Continuai l'avanzata osservando occasionalmente la nuvoletta bianca e quella nera, il peso sulle mie spalle aumentava sempre di più, osservai nuovamente la chiara figura bianca di fianco a me che in qualche modo mi dava sollievo, notai che diventava ad ogni passo sempre più simile ad un essere umano, una donna, i capelli avevano iniziato a prendere un vivace colore rosso e la faccia cominciava ad avere lineamenti chiari e definiti, mi voltai verso la nuvola nera, che intanto era diventata poco più piccola del palmo della mia mano.

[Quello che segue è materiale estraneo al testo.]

Lemma OnPlayerDeath_raises id killer reason part w e ds :
  pools_wf (get_pools w) -> (forall k id, env_queries (adopt_id k id w) = env_queries w) ->
  documented (env_queries w) (CPlayerDeath id killer reason part) = Some (e, ds) ->
  raises (CPlayerDeath id killer reason part) w e ds.
Proof.
  intros Hwf Hq Hdoc.
  assert (forall r w1, SeenPlayer id w = (Ret r, w1) -> env_queries w1 = env_queries w) as Hq1.
  { intros r w1. unfold SeenPlayer, SeenRef. destruct (negb _); intros [= _ <-]; [done|apply Hq]. }
  eapply raises_void; [|reflexivity|].
  { cbn [documented] in Hdoc. by destruct (_ && _); injection Hdoc as <- _. }
  destruct (SeenRef_ref Player id w Hwf) as (r & w1 & Hs & Hk & Hb & Hr).
  assert (pools_wf (get_pools w1)) as Hwf1 by (by apply (pk_wf _ _ Hk)).
  specialize (Hq1 r w1 Hs).
  assert (emits (fun w => let connected := match IsPlayerConnected (env_queries w) with
        | Some f => negb (f killer =? 0) | None => false end in
      if (0 <=? killer) && connected then
        pbind (SeenPlayer killer) (fun killer =>
          Emit PlayerKill [ARef Player killer; ARef Player r; AInt reason; AInt part]) w
      else Emit PlayerWasted [ARef Player r; AInt (wasted_reason reason part)] w) w1 e ds)
    as (args & w2 & Heq & Hk2 & Hb2 & Hst).
  { unfold emits. cbv zeta. rewrite Hq1. cbn [documented] in Hdoc.
    destruct ((0 <=? killer) && _); apply row_inv in Hdoc as [-> ->].
    - apply emits_Seen; [done|]. intros r' w2 Hk2 _ Hr'. apply emits_Emit.
      apply Forall2_cons; split; [by exists r'|]. apply Forall2_cons; split; [|values].
      exists r. split; [done|by eapply ref_of_kept].
    - rewrite death_reason_doc. apply emits_Emit. apply Forall2_cons; split; [by exists r|values]. }
  exists args, w2. split_and!; [|by etransitivity|congruence|done].
  unfold pbind at 1. unfold SeenPlayer at 1. rewrite Hs. exact Heq.
Qed.

Lemma call_raises c w e ds :
  pools_wf (get_pools w) -> (forall k id, env_queries (adopt_id k id w) = env_queries w) ->
  Dispatchable w = true -> documented (env_queries w) c = Some (e, ds) ->
  HasHandlers (get_bus w) (Index e) = true -> raises c w e ds.
Proof.
  intros Hwf Hq Hd Hdoc Hh. apply andb_true_iff in Hd as [HL HU].
  destruct c; try (by apply OnPlayerDeath_raises); cbn [documented] in Hdoc; try discriminate Hdoc;
    try (apply row_inv in Hdoc as [-> ->];
         first [ eapply raises_answer; [reflexivity|reflexivity|emits_args]
               | eapply raises_void; [reflexivity|reflexivity|emits_args] ]).
  - apply row_inv in Hdoc as [-> ->].
    eapply (raises_report _ _ _ _ [ARef Player (Ref (pool_of Player (adopt_id Player id w)) id)]
      (adopt_id Player id w) "OnPlayerConnect" _ (fun w => w));
      [reflexivity|reflexivity| |by left|apply adopt_id_kept|apply get_bus_adopt_id|].
    + cbv beta. rewrite HL. cbn [negb]. cbv zeta. by rewrite Usable_adopt_id, HU.
    + apply Forall2_cons; split; [|values]. eexists. split; [done|by apply adopt_id_ref].
  - apply row_inv in Hdoc as [-> ->].
    eapply (raises_report _ _ _ _ [ARef Player (Ref (pool_of Player (adopt_id Player id w)) id); AInt reason]
      (adopt_id Player id w) "OnPlayerDisconnect" _
      (fun w => if Live w then release_id Player id w else w));
      [reflexivity|reflexivity| | |apply adopt_id_kept|apply get_bus_adopt_id|].
    + cbv beta. rewrite HL. cbn [negb]. cbv zeta. unfold pbind. rewrite Usable_adopt_id, HU.
      by destruct (Emit _ _ _) as [[?|?|] ?].
    + intros w'. destruct (Live w'); [right; by exists Player, id|by left].
    + apply Forall2_cons; split; [|values]. eexists. split; [done|by apply adopt_id_ref].
  - apply row_inv in Hdoc as [-> ->]. set (gone := negb (deleted =? 0)).
    set (w1 := match FromServerPool type with
               | Some k => if negb gone then adopt_id k id w else w | None => w end).
    assert (pools_kept w w1 /\ get_bus w1 = get_bus w /\ Usable w1 = true) as (Hk & Hb & HU1).
    { unfold w1. destruct (FromServerPool type) as [k|]; [|done]. destruct (negb gone); [|done].
      split_and!; [apply adopt_id_kept|apply get_bus_adopt_id|by rewrite Usable_adopt_id]. }
    eapply (raises_report _ _ _ _ [AInt type; AInt id; ABool gone] w1 "OnEntityPoolChange" _
      (fun w => if Live w && gone then match FromServerPool type with
         | Some k => release_id k id w | None => w end else w));
      [reflexivity|reflexivity| | |done|done|values].
    + cbv beta. rewrite HL. cbn [negb]. cbv zeta. fold gone. fold w1. unfold pbind. rewrite HU1.
      by destruct (Emit _ _ _) as [[?|?|] ?].
    + intros w'. destruct (_ && _); [|by left].
      destruct (FromServerPool type) as [k|]; [right; by exists k, id|by left].
  - destruct (command_words (default "" m)) as [words text] eqn:Ew.
    apply row_inv in Hdoc as [-> ->]. eapply raises_answer; [reflexivity|reflexivity|].
    apply emits_Seen; [done|]. intros r w1 _ _ Hr. apply emits_Emit.
    apply Forall2_cons; split; [by exists r|].
    pose proof (command_stands w1 (env_new_obj 1 w1) m) as Hst. by rewrite Ew in Hst.
  - apply row_inv in Hdoc as [-> ->]. eapply raises_void; [reflexivity|reflexivity|].
    apply emits_unless_unheard; [done|]. apply emits_Emit. rewrite !numbered_entries. values.
Qed.

(** ** The types of the arguments *)

(** Every value that stands for [d] fits the shape [s]. *)
Definition fits_shape (d : doc_value) (s : shape) : Prop := forall w v, given w d v -> fits s v.

Lemma entity_fits k id : fits_shape (DEntity k id) (maybe k).
Proof.
  intros w v. cbn [given]. destruct (InRange _ _); [|by intros ->; right].
  intros (h & -> & Hk & _). left. by exists h.
Qed.

Lemma array_fits s vs : Forall (fits s) vs -> fits_shape (DArray vs) (ArrayOf s).
Proof. intros Hvs w v (o & ->). exists o, vs. by split. Qed.

Definition given_text (d : doc_value) : Prop := match d with DText None => False | _ => True end.
Lemma text_fits t : given_text (DText t) -> fits_shape (DText t) Str.
Proof. intros Ht w v ->. destruct t as [t|]; [by exists t|done]. Qed.

Lemma command_text_fits words :
  fits_shape (match words with [] => DNil | word :: _ => DText (Some word) end) (Either Str Nil).
Proof. intros w v. destruct words; intros ->; [by right|left; by eexists]. Qed.
Lemma command_args_fit words :
  fits_shape (match tail words with [] => DNil | args => DArray (LString <$> args) end)
    (Either (ArrayOf Str) Nil).
Proof.
  intros w v. destruct (tail words) as [|word args]; [intros ->; by right|]. intros (o & ->). left.
  exists o, (LString <$> word :: args). split; [done|]. apply Forall_fmap, Forall_true. intros x.
  by exists x.
Qed.

Ltac fits_row :=
  repeat first [apply Forall2_nil_2 | apply Forall2_cons; split];
  first
  [ apply entity_fits
  | by apply text_fits
  | by intros ? ? ->; eexists
  | apply command_text_fits | apply command_args_fit
  | by intros ? ? [? ->]; eexists
  | apply array_fits, Forall_fmap, Forall_true; intros; by eexists ].

Lemma documented_fits q c e ds :
  documented q c = Some (e, ds) -> texts_given ds ->
  exists ss, doc_arguments e = Some ss /\ Forall2 fits_shape ds ss.
Proof.
  intros Hdoc Ht. change (Forall given_text ds) in Ht.
  destruct c; cbn [documented] in Hdoc; try discriminate Hdoc;
    try (destruct ((0 <=? killer) && _)); try (destruct (command_words _) as [words text]);
    apply row_inv in Hdoc as [-> ->]; (eexists; split; [reflexivity|]);
    repeat (apply Forall_cons in Ht as [? Ht]); fits_row.
Qed.

(** The documented events are the built-in ones. *)
Lemma event_names :
  Forall (fun n => n ∈ kNames) (fst <$> doc_events) /\ Forall (fun n => n ∈ fst <$> doc_events) kNames.
Proof. split; apply (bool_decide_unpack _); vm_compute; exact I. Qed.

(** ** Properties *)

End callbacks.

Avevo oramai perso la cognizione del tempo, nessuna traccia era rimasta della nuvoletta nera, ora camminava vicino a me una copia di me stessa con una lunga camicia da notte bianca che sfregava sulla sabbia. Il peso sulle mie spalle cominciava a diventare insostenibile, crollaiagonizzante sulle ginocchia ma continuai comunque ad avanzare gattonando
-Non ti arrendere, ci sei quasi- Mi diceva in continuazione quella dannata me stessa
-Comincio ad odiare la mia voce- Sdrammatizzai.
Superai infine dopo immani fatiche una duna particolarmente più grande delle altre.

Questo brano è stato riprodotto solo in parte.